Мне показалось, однако, что в глубине души он рад этому нежданно подвернувшемуся шансу. Наша взаимная неприязнь не мешает мне быть по возможности объективным, и я уверен, что тревога за судьбу летчиков терзала его и до напоминания Гаранина. Но бьюсь об заклад, что у Семенова язык бы не повернулся приговорить тяжело больного друга — а Гаранин, как мы знали, был для Семенова больше чем просто друг — ко второй зимовке. Но теперь он был связан по рукам и ногам, ибо что-что, а полярную этику Семенов чтил и соблюдал педантично и свято. Щепетильная ситуация, интересно, как он из нее вывернется.

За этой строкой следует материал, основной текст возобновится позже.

Lemma POST_openai_proposal env req w chat first toolCall eventData :
  completions_create env (sent env req) = Some chat →
  choices chat !! 0%nat = Some first →
  first_tool_call first = Some toolCall →
  JSON_parse (string_or (arguments (function toolCall)) "{}") = Some eventData →
  OpenAI.POST env req w
  = match events_route env with
    | Delivered =>
        (inl (Response 200 (enhancedEventData eventData (default "other" (eventType req)))),
         forwarded env req eventData w)
    | Answered _ =>
        (inl (Response 200 (enhancedEventData eventData (default "other" (eventType req)))),
         called env req w)
    | Unreachable => (inr FetchFailed, called env req w)
    end.
Proof.
  intros Hc H0 Ht Hp. run_POST env req. rewrite Hc, H0. simpl. rewrite Ht.
  simpl. rewrite Hp. simpl. unfold fetch_events.
  destruct (events_route env); reflexivity.
Qed.

End wire.

Section normalizer.
Context `{Platform}.

Lemma POST_openai_answered env req w eventData :
  proposes env req eventData →
  events_route env ≠ Unreachable →
  ∃ w', OpenAI.POST env req w
        = (inl (Response 200 (enhancedEventData eventData (default "other" (eventType req)))), w')
        ∧ upstream_log w' = (upstream_log w ++ [sent env req])%list.
Proof.
  intros (chat & first & toolCall & Hc & H0 & Ht & Hp) Hr.
  rewrite (POST_openai_proposal env req w chat first toolCall eventData) by done.
  destruct (events_route env); [eexists; split; reflexivity .. | done].
Qed.

Lemma append_assoc (a b c : string) : (a ++ b) ++ c = a ++ b ++ c.
Proof.
  induction a as [|x a IH]; [reflexivity|].
  change (String x ((a ++ b) ++ c) = String x (a ++ b ++ c)). by rewrite IH.
Qed.

Lemma contextualPrompt_guidance (p t d : string) :
  ∃ before after, contextualPrompt p t d = before ++ duration_guidance ++ after.
Proof.
  unfold contextualPrompt.
  exists (nl ++ "Create a calendar event from this description: " ++ quote ++ p ++ quote ++
          nl ++ nl ++ "Event context: This is a " ++ t ++ " event." ++
          nl ++ nl ++ "Additional guidelines:" ++ nl).
  eexists. rewrite !append_assoc. reflexivity.
Qed.

(** C1, as amended.  For every proposal, the event that [POST] returns has
    the [start] and the [end] of the proposal as they are: no [end] when the
    proposal has none, and no duration is ever added.  The default durations
    are guidance in the prompt that is sent to the completion service. *)
Theorem C1_end_is_the_proposals env req w eventData :
  proposes env req eventData →
  events_route env ≠ Unreachable →
  ∃ event w',
    OpenAI.POST env req w = (inl (Response 200 event), w')
    ∧ event !! "start" = VJson <$> property eventData "start"
    ∧ event !! "end" = VJson <$> property eventData "end"
    ∧ ∃ before after,
        last (upstream_log w') = Some (before ++ duration_guidance ++ after).
Proof.
  intros Hp Hr.
  destruct (POST_openai_answered env req w eventData Hp Hr) as (w' & Hrun & Hlog).
  eexists _, w'. split; [exact Hrun|].
  rewrite !enhancedEventData_other, !spread_named by reflexivity.
  split; [done|]. split; [done|].
  destruct (contextualPrompt_guidance (prompt req) (default "other" (eventType req)) (today env))
    as (before & after & Hg).
  exists before, after. rewrite Hlog, last_snoc. unfold sent. by rewrite Hg.
Qed.

End normalizer.

Lemma coffee_proposed :
  @proposes reference_platform (answering (tool_call_with (Some coffee_proposal)) Delivered)
    coffee_request coffee_data.
Proof. do 3 eexists. repeat split; vm_compute; reflexivity. Defined.

(** The scenario of the coffee with Sam: the event has the [start] of the
    proposal and, like the proposal, no [end]. *)
Lemma C1_end_is_the_proposals_witness :
  ∃ event w',
    @OpenAI.POST reference_platform
      (answering (tool_call_with (Some coffee_proposal)) Delivered) coffee_request empty_world
    = (inl (Response 200 event), w')
    ∧ event !! "start" = Some (VJson (JString "2025-07-30T15:00:00Z"))
    ∧ event !! "end" = None
    ∧ ∃ before after,
        last (upstream_log w') = Some (before ++ duration_guidance ++ after).
Proof.
  apply (C1_end_is_the_proposals (H := reference_platform) _ _ empty_world _ coffee_proposed).
  discriminate.
Defined.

— А почему бы и нет? — с вызовом спросил я. — В древнем Новгороде, кстати говоря, глас народа был воистину гласом Божьим. Новгородцы даже могли сменить князя, если он, как вы любите выражаться, вылезал из оглобель.
— «Черная метка», как в «Острове сокровищ», — и дуй на все четыре стороны! — развеселился Веня, вдохновленный поддержкой своего предложения.
— Что ж, будем голосовать, — согласился Семенов. — Все высказались? Начнем по часовой стрелке.
— Младшенькая у меня… — как бы думая вслух, пробормотал Нетудыхата.
— «Младшенькая, младшенькая…» — передразнил его Дугин. — Затараторил, как попугай!
— А ты не перебивай, дай человеку сказать! — сердито пискнул Горемыкин, и опять никто не улыбнулся, хотя забавное несоответствие между грузной фигурой и фальцетом повара обычно нас веселило.
Наступила тишина. Я быстро прикинул шансы: скорее всего пять на пять, все решит один голос. Моя догадка — голос Нетудыхаты! Эх, будь я гипнотизер! Ваня, дружище, думай о младшенькой и больше ни о чем, слышишь меня? Семенов положил перед собой блокнот и карандаш.
— Приступим. Гаранин?
— Зимовка.
— Присоединяюсь. Бармин?
— Самолет!
— Дугин?
— Конечно, зимовка, Николаич.
— Пухов?
— Я… понимаете… Мне нужно вернуться домой! Обязательно, очень нужно…
— Да рожай уж, — насмешливо процедил Дугин.
— А вы не грубите, — оборвал его Гаранин. — Пухов вам почти что в отцы годится.
— Я за эвакуацию по воздуху! — торжественно сказал Пухов и вытер вспотевшую лысину.
— Хорошо. — Семенов сделал пометку. — Томилин?